To overcome these problems:

  • Make sure that your strategy articulates clear choices. It is as important to say what the strategy is not as to say what it is. You haven't really done strategy until you've decided not to do something.

  • Avoid unqualified comparative statements. As a general rule, avoid words like "best", "leading" and "world-class".

    For example, a company might say it wants to be "the worlds best widget manufacturer". That is a fine ambition. But what does it mean? What, specifically, constitutes best? How will this be achieved?

  • Describe as vividly as you can how the organisation will be different after executing the strategy than it was before.

    Focus on tangibles - changes to processes, resources, products and services - rather than intangibles. Focus on what you will do differently, rather than on what you will become by doing it. (What you will become is also important. But you won't become it unless you do something. So focus on that.)

    For example, a company might say its strategy is "to become the most trusted widget manufacturer". Again, that is a fine ambition. But what will the company do to achieve that?

  • Avoid sitting on the fence or delegating your strategy.

    For example, a company might say its strategy is to be customer-centric or to listen to its customers and what they need. Those are both noble ambitions, but they are not strategy. Strategy describes the choices you make after having listened to your customers, understood their needs, and decided what you will and won't do about them.

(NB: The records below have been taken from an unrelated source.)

(** * diyjvm: the class-file decoder of [src/main.c]

    A shallow embedding of [read_class_file] and its helpers
    ([safe_fread], [read_u1], [read_u2], [read_u4],
    [read_constant_pool_entry]) together with the declarations of
    [include/diyjvm.h], and the properties of the decoder established
    on that embedding.

    Conventions of the embedding.
    - The input stream [FILE *fp] is a regular file opened with
      ["rb"]: its content is a list of bytes and its position a [Z].
      [fread] transfers as many of the requested bytes as remain and
      advances the position by that amount; [fseek(fp, n, SEEK_CUR)]
      with [n >= 0] moves the position by [n] and succeeds, also when the
      new position lies beyond the end of the file (POSIX).  No device
      error occurs on an in-memory file, so [ferror] is false.
    - The host is little-endian: the integer stored by [fread] into a
      [uint16_t]/[uint32_t] has the first file byte as its least
      significant byte, and [__builtin_bswap16/32] turns it into the
      big-endian value.
    - [malloc]/[calloc] succeed (also for size 0, as in glibc); each
      request is recorded in the state so that "allocated before/after"
      can be stated.
    - [bool ok], the flag that [read_class_file] passes by pointer to
      every reader, is a field of the state.
    - [fprintf(stderr, ...)] appends a [diagnostic] to the state;
      [DEBUG_PRINT] output (off unless [-d] is given) is not modelled.
    - [ERROR_AND_CLEANUP(msg, ...)] prints [msg], releases the
      partially built [ClassFile] and returns [NULL]: outcome
      [Aborted msg].
    - The embedding starts after [fopen] has returned the stream; the
      sizes passed to [malloc]/[calloc] for the structs are those of an
      LP64 target.
    - [free_class_file] and [main] are embedded on top of the decoder:
      [free_class_file] as the list of the blocks it releases, each
      given by its size, [main] as the value it returns and the lines
      it prints, over a map from file names to file contents that
      stands for [fopen]. *)

From Stdlib Require Import ZArith List Lia Bool.
From Stdlib.Strings Require Import Byte.
From stdpp Require Import base list strings.
Import ListNotations.

Local Open Scope Z_scope.

(** ** Constants of [include/diyjvm.h] *)

Definition JAVA_MAGIC : Z := 0xCAFEBABE.
Definition MAX_STRING_LENGTH : Z := 65535.
Definition MAX_CONSTANT_POOL_SIZE : Z := 32767.

Definition CONSTANT_Class : Z := 7.
Definition CONSTANT_Fieldref : Z := 9.
Definition CONSTANT_Methodref : Z := 10.
Definition CONSTANT_InterfaceMethodref : Z := 11.
Definition CONSTANT_String : Z := 8.
Definition CONSTANT_Integer : Z := 3.
Definition CONSTANT_Float : Z := 4.
Definition CONSTANT_Long : Z := 5.
Definition CONSTANT_Double : Z := 6.
Definition CONSTANT_NameAndType : Z := 12.
Definition CONSTANT_Utf8 : Z := 1.

(** ** Data model of [include/diyjvm.h] *)

(** [code_attribute]. *)
Record code_attribute := mk_code_attribute {
  max_stack : Z;
  max_locals : Z;
  code_length : Z;
  code : list byte
}.

(** The union [cp_info.info].  [info_zero] is the union as [calloc]
    leaves it; every other variant is the member last written by
    [read_constant_pool_entry].  [utf8_info] carries the declared
    [length] and the heap buffer [bytes] of [length + 1] bytes. *)
Inductive cp_union :=
| info_zero
| class_info (name_index : Z)
| integer_info (bytes : Z)
| string_info (string_index : Z)
| methodref_info (class_index name_and_type_index : Z)
| nameandtype_info (name_index descriptor_index : Z)
| utf8_info (length : Z) (bytes : list byte)
| long_info (high_bytes low_bytes : Z).
Lemma index_inv_add cs rev e keys :
  index_inv cs rev -> rev !! e = None -> NoDup keys ->
  index_inv (add_to_cells e cs keys) (<[e := keys]> rev).
Proof.
  intros Hinv Hfresh Hnd. split.
  - intros e' K. destruct (decide (e = e')) as [<- | Hne].
    + rewrite lookup_insert_eq. by intros [= <-].
    + rewrite lookup_insert_ne by assumption. apply (inv_keys_nodup _ _ Hinv).
  - intros e' K k. unfold occurrences. rewrite bucket_add_to_cells by assumption.
    destruct (decide (e = e')) as [<- | Hne].
    + rewrite lookup_insert_eq. intros [= <-] Hk. rewrite decide_True by assumption.
      rewrite count_snoc, decide_True by reflexivity.
      pose proof (index_inv_fresh cs rev e k Hinv Hfresh) as Hnin.
      apply occurrences_zero in Hnin. unfold occurrences in Hnin. lia.
    + rewrite lookup_insert_ne by assumption. intros HK Hk.
      pose proof (inv_once _ _ Hinv e' K k HK Hk) as Hocc. unfold occurrences in Hocc.
      case_decide; [| exact Hocc].
      rewrite count_snoc, decide_False by assumption. lia.
  - apply add_to_cells_nonempty. apply (inv_nonempty _ _ Hinv).
  - intros k e'. rewrite bucket_add_to_cells by assumption.
    intros Hin.
    assert (e' ∈ bucket cs k \/ (e' = e /\ k ∈ keys)) as [Hold | [-> Hk]].
    { case_decide; [| by left].
      apply elem_of_app in Hin as [Hin | Hin]; [by left |].
      apply list_elem_of_singleton in Hin. by right. }
    + destruct (inv_indexed _ _ Hinv k e' Hold) as (K & HK & Hk).
      exists K. split; [| exact Hk].
      rewrite lookup_insert_ne; [exact HK |]. intros <-. congruence.
    + exists keys. split; [apply lookup_insert_eq | exact Hk].
Qed.

Lemma index_inv_drop cs rev e K :
  index_inv cs rev -> rev !! e = Some K ->
  index_inv (drop_from_cells e cs K) (delete e rev).
Proof.
  intros Hinv HK. split.
  - intros e' K'. destruct (decide (e = e')) as [<- | Hne].
    + by rewrite lookup_delete_eq.
    + rewrite lookup_delete_ne by assumption. apply (inv_keys_nodup _ _ Hinv).
  - intros e' K' k. destruct (decide (e = e')) as [<- | Hne].
    + by rewrite lookup_delete_eq.
    + rewrite lookup_delete_ne by assumption. intros HK' Hk.
      pose proof (inv_once _ _ Hinv e' K' k HK' Hk) as Hocc.
      unfold occurrences in *. rewrite bucket_drop_from_cells.
      case_decide; [| exact Hocc]. rewrite count_without by congruence. exact Hocc.
  - apply drop_from_cells_nonempty. apply (inv_nonempty _ _ Hinv).
  - intros k e'. rewrite bucket_drop_from_cells. intros Hin.
    assert (e' ∈ bucket cs k /\ e' ≠ e) as [Hold Hne].
    { case_decide as Hk.
      - apply elem_of_without in Hin. tauto.
      - split; [exact Hin |]. intros ->.
        apply (index_inv_member cs rev e K k Hinv HK) in Hin. contradiction. }
    destruct (inv_indexed _ _ Hinv k e' Hold) as (K' & HK' & Hk').
    exists K'. split; [| exact Hk']. by rewrite lookup_delete_ne.
Qed.

(** After the removal the entry is in no bucket at all. *)
Lemma drop_from_cells_gone cs rev e K k :
  index_inv cs rev -> rev !! e = Some K -> e ∉ bucket (drop_from_cells e cs K) k.
Proof.
  intros Hinv HK. rewrite bucket_drop_from_cells. case_decide as Hk.
  - intros Hin. apply elem_of_without in Hin. tauto.
  - intros Hin. apply (index_inv_member cs rev e K k Hinv HK) in Hin. contradiction.
Qed.

(** *** Removing the first occurrence *)

Lemma index_of_None (e : T) (b : list T) : index_of e b = None <-> e ∉ b.
Proof.
  induction b as [| x b IH]; simpl.
  - split; [intros _; apply not_elem_of_nil | reflexivity].
  - case_decide as Hx.
    + subst x. split; [discriminate |]. intros Hnin. exfalso. apply Hnin. left.
    + rewrite not_elem_of_cons. destruct (index_of e b); simpl.
      * split; [discriminate |]. intros [_ Hnin]. apply IH in Hnin. discriminate.
      * split; [| reflexivity]. intros _. split; [congruence | by apply IH].
Qed.

Lemma index_of_Some_once (e : T) (b : list T) j :
  index_of e b = Some j ->
  length (filter (fun x => x = e) b) = 1%nat ->
  take j b ++ drop (S j) b = without e b.
Proof.
  revert j. induction b as [| x b IH]; intros j; simpl; [discriminate |].
  unfold without. rewrite !(filter_cons _ x b).
  destruct (decide (x = e)) as [-> | Hx].
  - intros [= <-]. simpl. intros Hlen.
    rewrite decide_False by (intros Hc; by apply Hc).
    assert (e ∉ b) as Hnin by (apply count_zero; lia).
    rewrite drop_0. symmetry. by apply without_not_in.
  - destruct (index_of e b) as [j' |] eqn:Hidx; simpl; [| discriminate].
    intros [= <-] Hlen. rewrite decide_True by assumption. simpl.
    f_equal. by apply IH.
Qed.

Lemma remove_first_drop e cs k :
  (forall k b, cs !! k = Some b -> b ≠ []) ->
  (occurrences cs k e <= 1)%nat ->
  remove_first e cs k = drop_from_cell e cs k.
Proof.
  intros Hne Hocc. unfold remove_first, drop_from_cell.
  destruct (index_of e (bucket cs k)) as [j |] eqn:Hidx.
  - assert (occurrences cs k e = 1%nat) as Hone.
    { destruct (occurrences cs k e) as [| n] eqn:Hz; [| lia].
      apply occurrences_zero in Hz. apply index_of_None in Hz. congruence. }
    rewrite (index_of_Some_once e _ j Hidx Hone).
    destruct (without e (bucket cs k)); reflexivity.
  - apply index_of_None in Hidx. rewrite without_not_in by assumption.
    unfold bucket. destruct (cs !! k) as [b |] eqn:Hk; simpl.
    + pose proof (Hne k b Hk). destruct b; [done |].
      symmetry. by apply insert_id.
    + symmetry. by apply delete_id.
Qed.

End Index.

(** ** [src/hash/grid.go]: the mutations in terms of the index *)

Section HashIndex.
Context {T : Type} `{Countable T} `{Inhabited T} {P : FloatToInt}.
Implicit Types (g : Hash.Grid T) (item e : T).

(** *** The compaction loop *)

Lemma compact_loop_spec item (orig : list T) :
  forall n i j buf,
    length buf = length orig ->
    (i + n)%nat = length orig ->
    (j <= i)%nat ->
    take j buf = without item (take i orig) ->
    drop i buf = drop i orig ->
    forall buf' j',
      Hash.compact_loop item n i j buf = (buf', j') ->
      take j' buf' = without item orig /\ (j' <= length buf')%nat.
Proof.
  induction n as [| n IH]; intros i j buf Hlen Hin Hji Htake Hdrop buf' j'; simpl.
  - intros [= <- <-]. split; [| lia].
    rewrite Htake. f_equal. apply take_ge. lia.
  - assert (exists it, orig !! i = Some it) as [it Hit]
      by (apply lookup_lt_is_Some; lia).
    assert (buf !! i = Some it) as Hbuf.
    { pose proof (f_equal (fun l => l !! 0%nat) Hdrop) as Hd. cbv beta in Hd.
      rewrite !lookup_drop, !Nat.add_0_r in Hd. congruence. }
    rewrite Hbuf.
    assert (take (S i) orig = take i orig ++ [it]) as Hsnoc by (by apply take_S_r).
    assert (drop (S i) buf = drop (S i) orig) as Hdrop'.
    { replace (S i) with (i + 1)%nat by lia. rewrite <- !drop_drop. by rewrite Hdrop. }
    destruct (decide (it = item)) as [-> | Hne].
    + apply IH; try lia; try assumption.
      rewrite Hsnoc. unfold without. rewrite filter_app, filter_cons, filter_nil.
      rewrite decide_False by (intros Hc; by apply Hc).
      rewrite app_nil_r. exact Htake.
    + apply IH; try lia.
      * by rewrite length_insert.
      * rewrite (take_S_r _ _ it).
        -- rewrite take_insert_ge by lia. rewrite Htake, Hsnoc.
           unfold without. rewrite filter_app, filter_cons, filter_nil.
           by rewrite decide_True.
        -- apply list_lookup_insert_eq. lia.
      * rewrite drop_insert_lt by lia. exact Hdrop'.
Qed.

Lemma compact_spec item (b buf : list T) j :
  Hash.compact item b = (buf, j) ->
  take j buf = without item b /\ (j <= length buf)%nat.
Proof.
  unfold Hash.compact. apply (compact_loop_spec item b); try reflexivity; try lia.
Qed.

Lemma remove_from_cell_drop item cs key :
  Hash.remove_from_cell item cs key = drop_from_cell item cs key.
Proof.
  unfold Hash.remove_from_cell, drop_from_cell.
  destruct (Hash.compact item (bucket cs key)) as [buf j] eqn:Hc.
  apply compact_spec in Hc as [Htake Hj]. rewrite <- Htake.
  destruct j as [| j]; simpl; [reflexivity |].
  destruct buf as [| x buf]; simpl in *; [lia | reflexivity].
Qed.

Lemma Remove_cells g item K :
  Hash.Contains g item = true -> Hash.itemCells g !! item = Some K ->
  Hash.cells (Hash.Remove g item) = drop_from_cells item (Hash.cells g) K.
Proof.
  intros Hc HK. unfold Hash.Remove. rewrite Hc, HK. simpl.
  unfold drop_from_cells. apply foldl_ext_in. intros cs k _.
  apply remove_from_cell_drop.
Qed.

(** *** The insertion loop *)

Lemma insert_loop g item fn (L : list (Z * Z)) cs acc :
  foldl (fun st c => Hash.insert_cell g item fn c.2 st c.1) (cs, acc) L
  = (add_to_cells item cs (encode_cell <$> filter (fun c => accepts g fn c = true) L),
     acc ++ (encode_cell <$> filter (fun c => accepts g fn c = true) L)).
Proof.
  revert cs acc. induction L as [| c L IH]; intros cs acc.
  - simpl. by rewrite app_nil_r.
  - cbn [foldl]. rewrite filter_cons.
    assert (Hash.insert_cell g item fn c.2 (cs, acc) c.1
            = if accepts g fn c
              then (<[encode_cell c := bucket cs (encode_cell c) ++ [item]]> cs,
                    acc ++ [encode_cell c])
              else (cs, acc)) as ->.
    { unfold Hash.insert_cell, accepts, encode_cell. destruct fn; reflexivity. }
    destruct (accepts g fn c) eqn:Hacc.
    + rewrite decide_True by reflexivity. rewrite IH, fmap_cons.
      rewrite <- app_assoc. reflexivity.
    + rewrite decide_False by discriminate. apply IH.
Qed.

Lemma insert_unfold g item minX minY maxX maxY padding fn :
  Hash.Contains g item = false ->
  Hash.insert g item minX minY maxX maxY padding fn
  = (true,
     {| Hash.gen := Hash.gen g;
        Hash.cellWidth := Hash.cellWidth g;
        Hash.cellHeight := Hash.cellHeight g;
        Hash.cells :=
          add_to_cells item (Hash.cells g) (insert_keys g minX minY maxX maxY padding fn);
        Hash.items := <[item := 0]> (Hash.items g);
        Hash.itemCells :=
          <[item := insert_keys g minX minY maxX maxY padding fn]> (Hash.itemCells g);
        Hash.qBuf := Hash.qBuf g |}).
Proof.
  intros Hc. unfold Hash.insert, insert_keys, insert_range. rewrite Hc.
  destruct (Hash.cellRange g minX minY maxX maxY) as [[[x0 y0] x1] y1].
  destruct (padding =? Hash.GridCellPadding);
    rewrite for_range_rows, insert_loop; reflexivity.
Qed.

(** *** Cell coordinates stay representable *)

Lemma int32_of_in_range x r : Int.in_int32 (F32.int32_of x r).
Proof.
  unfold F32.int32_of. destruct r as [z |]; [| apply to_int32_in_range].
  destruct (Int.in_int32b z) eqn:Hz; [by apply in_int32b_spec | apply to_int32_in_range].
Qed.

Lemma cellRange_in_range g minX minY maxX maxY x0 y0 x1 y1 :
  Hash.cellRange g minX minY maxX maxY = (x0, y0, x1, y1) ->
  Int.in_int32 x0 /\ Int.in_int32 y0 /\ Int.in_int32 x1 /\ Int.in_int32 y1.
Proof.
  unfold Hash.cellRange. intros [= <- <- <- <-].
  repeat split; apply int32_of_in_range.
Qed.

Lemma insert_range_in_range g minX minY maxX maxY padding x0 y0 x1 y1 :
  insert_range g minX minY maxX maxY padding = (x0, y0, x1, y1) ->
  Int.in_int32 x0 /\ Int.in_int32 y0 /\ Int.in_int32 x1 /\ Int.in_int32 y1.
Proof.
  unfold insert_range.
  destruct (Hash.cellRange g minX minY maxX maxY) as [[[a b] c] d] eqn:Hr.
  apply cellRange_in_range in Hr. destruct (padding =? Hash.GridCellPadding).
  - intros [= <- <- <- <-]. unfold Int.add32, Int.sub32.
    repeat split; apply to_int32_in_range.
  - intros [= <- <- <- <-]. exact Hr.
Qed.

Lemma NoDup_encode_cells (L : list (Z * Z)) :
  NoDup L -> (forall c, c ∈ L -> Int.in_int32 c.1 /\ Int.in_int32 c.2) ->
  NoDup (encode_cell <$> L).
Proof.
  intros Hnd Hrange. apply NoDup_fmap_2_strong; [| exact Hnd].
  intros [a b] [c d] Hab Hcd Heq.
  destruct (Hrange _ Hab) as [Ha Hb]. destruct (Hrange _ Hcd) as [Hc Hd].
  unfold encode_cell in Heq. simpl in *.
  apply Hash_Encode_inj in Heq as [-> ->]; auto.
Qed.

Lemma row_major_in_range x0 y0 x1 y1 c :
  Int.in_int32 x0 -> Int.in_int32 y0 -> Int.in_int32 x1 -> Int.in_int32 y1 ->
  c ∈ row_major x0 y0 x1 y1 -> Int.in_int32 c.1 /\ Int.in_int32 c.2.
Proof.
  unfold Int.in_int32. intros Hx0 Hy0 Hx1 Hy1 Hc. destruct c as [cx cy].
  apply elem_of_row_major in Hc. simpl. lia.
Qed.

Lemma NoDup_insert_keys g minX minY maxX maxY padding fn :
  NoDup (insert_keys g minX minY maxX maxY padding fn).
Proof.
  unfold insert_keys.
  destruct (insert_range g minX minY maxX maxY padding) as [[[x0 y0] x1] y1] eqn:Hr.
  apply insert_range_in_range in Hr as (Hx0 & Hy0 & Hx1 & Hy1).
  apply NoDup_encode_cells.
  - apply NoDup_filter, NoDup_row_major.
  - intros c Hc. apply list_elem_of_filter in Hc as [_ Hc].
    by apply (row_major_in_range x0 y0 x1 y1).
Qed.

(** *** The query loop *)

Lemma foldl_preserves {A B : Type} (Q : A -> Prop) (f : A -> B -> A) (l : list B) (a : A) :
  (forall a x, x ∈ l -> Q a -> Q (f a x)) -> Q a -> Q (foldl f a l).
Proof.
  revert a. induction l as [| x l IH]; intros a Hf Ha; [exact Ha |].
  simpl. apply IH.
  - intros a' y Hy. apply Hf. by right.
  - apply Hf; [left | exact Ha].
Qed.

Lemma Query_unfold g minX minY maxX maxY :
  Hash.Query g minX minY maxX maxY
  = ((query_state g minX minY maxX maxY).2,
     {| Hash.gen := Int.to_uint64 (Hash.gen g + 1);
        Hash.cellWidth := Hash.cellWidth g;
        Hash.cellHeight := Hash.cellHeight g;
        Hash.cells := Hash.cells g;
        Hash.items := (query_state g minX minY maxX maxY).1;
        Hash.itemCells := Hash.itemCells g;
        Hash.qBuf := (query_state g minX minY maxX maxY).2 |}).
Proof.
  unfold Hash.Query, query_state.
  destruct (Hash.cellRange g minX minY maxX maxY) as [[[x0 y0] x1] y1].
  rewrite for_range_rows.
  destruct (foldl _ _ _) as [its buf]. reflexivity.
Qed.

    The same goes for equivalent statements like "putting staff at the heart of our business".

  • Use tried and tested tools like StratNavApp.com for developing and executing your strategy.

    StratNavApp.com contains all the tools you will need. They're integrated, collaborative, online and available everywhere all the time. So it will help you do the heavy lifting of incorporating inputs, processing them, generating strategy output, allocating accountabilities and responsibilities and tracking progress.

    You can, of course, try and do all of this on your own. But why would you, since the tools exist. It'd be like hammering in a nail with your fist because you didn't want to use a hammer.

Strategy development and execution are equally important parts of a holistic process. It is as important to develop strategies that are executable as it is to ensure that what is executed is the strategy.